(** * supportbot: the ticket workflow of [index.js]

    A shallow embedding of the ticket bot: its naming helpers, the
    [tickets] table, the transcript builder and the interaction handlers,
    followed by the properties of the specification that they decide. *)

From stdpp Require Import base numbers list strings pretty gmap.

(** ** JavaScript strings

    A JavaScript string is a sequence of UTF-16 code units; the regular
    expressions of [normalizeForName] (no [u] flag) and [trim] inspect it one
    code unit at a time, so that is what a string is here. *)

Abbreviation jsstring := (list N).

(** An ASCII literal of the source, as code units. *)
Definition js (s : string) : jsstring :=
  Ascii.N_of_ascii <$> String.list_ascii_of_string s.

(** [if (s)] on a string: the empty string is the only falsy one. *)
Definition truthy (s : jsstring) : bool :=
  match s with [] => false | _ :: _ => true end.

(** [if (x)] on a value that is a string or [null]. *)
Definition truthyOpt (o : option jsstring) : bool :=
  match o with Some s => truthy s | None => false end.

(** [a || b] on strings. *)
Definition orElse (a b : jsstring) : jsstring := if truthy a then a else b.

(** [String(n)] for a non-negative integer. *)
Definition String_of_N (n : N) : jsstring := js (pretty n).

Definition isLower (c : N) : bool := ((97 <=? c) && (c <=? 122))%N.
Definition isUpper (c : N) : bool := ((65 <=? c) && (c <=? 90))%N.
Definition isDigit (c : N) : bool := ((48 <=? c) && (c <=? 57))%N.

(** The class [\s], which is also what [trim] removes: WhiteSpace and
    LineTerminator of ECMAScript. *)
Definition isWhiteSpace (c : N) : bool :=
  ((9 <=? c) && (c <=? 13) || (c =? 32) || (c =? 160) || (c =? 0x1680)
   || (0x2000 <=? c) && (c <=? 0x200a) || (c =? 0x2028) || (c =? 0x2029)
   || (c =? 0x202f) || (c =? 0x205f) || (c =? 0x3000) || (c =? 0xfeff))%N.

Definition dash : N := 45%N.
Definition underscore : N := 95%N.
Definition newline : N := 10%N.

(** [String.prototype.toLowerCase], one code unit at a time.  The ASCII
    capitals and the two code points outside ASCII whose lower case contains
    an ASCII letter (U+0130 and the Kelvin sign U+212A) are tabulated.  Every
    other case pair of Unicode has both members outside ASCII and outside [\s],
    and is left as it is: the [replace] that follows in [normalizeForName]
    removes either member. *)
Definition lowerUnit (c : N) : jsstring :=
  if isUpper c then [(c + 32)%N]
  else if (c =? 0x130)%N then [105%N; 0x307%N]
  else if (c =? 0x212a)%N then [107%N]
  else [c].

Definition toLowerCase (s : jsstring) : jsstring := s ≫= lowerUnit.

(** The complement of the class [[^a-z0-9\s-_]]: with a class escape on its
    left the [-] is a literal dash, so the class keeps letters, digits, white
    space, the dash and the underscore. *)
Definition keptByStrip (c : N) : bool :=
  isLower c || isDigit c || isWhiteSpace c || (c =? dash)%N || (c =? underscore)%N.

(** [.replace(/[^a-z0-9\s-_]/g, '')] *)
Definition stripSpecial (s : jsstring) : jsstring :=
  List.filter keptByStrip s.

Fixpoint dropSpace (s : jsstring) : jsstring :=
  match s with
  | [] => []
  | c :: s' => if isWhiteSpace c then dropSpace s' else s
  end.

(** [.trim()] *)
Definition trim (s : jsstring) : jsstring :=
  reverse (dropSpace (reverse (dropSpace s))).

(** [.replace(/\s+/g, '-')]: [inRun] tells that the previous code unit was
    white space, whose run has already been replaced. *)
Fixpoint dashRuns (inRun : bool) (s : jsstring) : jsstring :=
  match s with
  | [] => []
  | c :: s' =>
      if isWhiteSpace c
      then (if inRun then dashRuns true s' else dash :: dashRuns true s')
      else c :: dashRuns false s'
  end.

(** [normalizeForName] ([index.js], helpers). *)
Definition normalizeForName (s : jsstring) : jsstring :=
  if negb (truthy s) then []
  else dashRuns false (trim (stripSpecial (toLowerCase s))).

(** The characters the specification allows in a slug. *)
Definition specSlugChar (c : N) : Prop :=
  isLower c ∨ isDigit c ∨ c = dash.

(** The characters a slug is made of. *)
Definition slugChar (c : N) : Prop :=
  isLower c ∨ isDigit c ∨ c = dash ∨ c = underscore.

(** [s.split(sep)] for a one-character separator. *)
Fixpoint split (sep : N) (s : jsstring) : list jsstring :=
  match s with
  | [] => [[]]
  | c :: s' =>
      if (c =? sep)%N then [] :: split sep s'
      else match split sep s' with
           | p :: ps => (c :: p) :: ps
           | [] => [[c]]
           end
  end.

(** The value of the longest prefix of decimal digits, [None] when there is
    no digit at the front. *)
Fixpoint digitsPrefix (acc : option N) (s : jsstring) : option N :=
  match s with
  | [] => acc
  | c :: s' =>
      if isDigit c
      then digitsPrefix (Some (10 * default 0 acc + (c - 48))%N) s'
      else acc
  end.

(** [parseInt(s, 10)]; [None] is [NaN]. *)
Definition parseInt (s : jsstring) : option Z :=
  match dropSpace s with
  | [] => None
  | c :: s' =>
      if (c =? dash)%N then (λ n, - Z.of_N n)%Z <$> digitsPrefix None s'
      else if (c =? 43)%N then Z.of_N <$> digitsPrefix None s'
      else Z.of_N <$> digitsPrefix None (c :: s')
  end.

(** [Number(idStr)] on the identifiers that [buildTicketControlRow] writes,
    which are plain decimal numerals; [None] stands for a number that is no
    row id (the other spellings that [Number] accepts are not tabulated). *)
Definition toNumber (s : jsstring) : option N :=
  if forallb isDigit s then digitsPrefix None s else None.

====

* _Problem to work on_
Return the span of lines in the data above that opens at the line with "Definition lowerUnit (c" and closes at the line with "isLower c ||", exactly, ends included, nothing else.

* _Response to this exercise_
Definition lowerUnit (c : N) : jsstring :=
  if isUpper c then [(c + 32)%N]
  else if (c =? 0x130)%N then [105%N; 0x307%N]
  else if (c =? 0x212a)%N then [107%N]
  else [c].

Definition toLowerCase (s : jsstring) : jsstring := s ≫= lowerUnit.

(** The complement of the class [[^a-z0-9\s-_]]: with a class escape on its
    left the [-] is a literal dash, so the class keeps letters, digits, white
    space, the dash and the underscore. *)
Definition keptByStrip (c : N) : bool :=
  isLower c || isDigit c || isWhiteSpace c || (c =? dash)%N || (c =? underscore)%N.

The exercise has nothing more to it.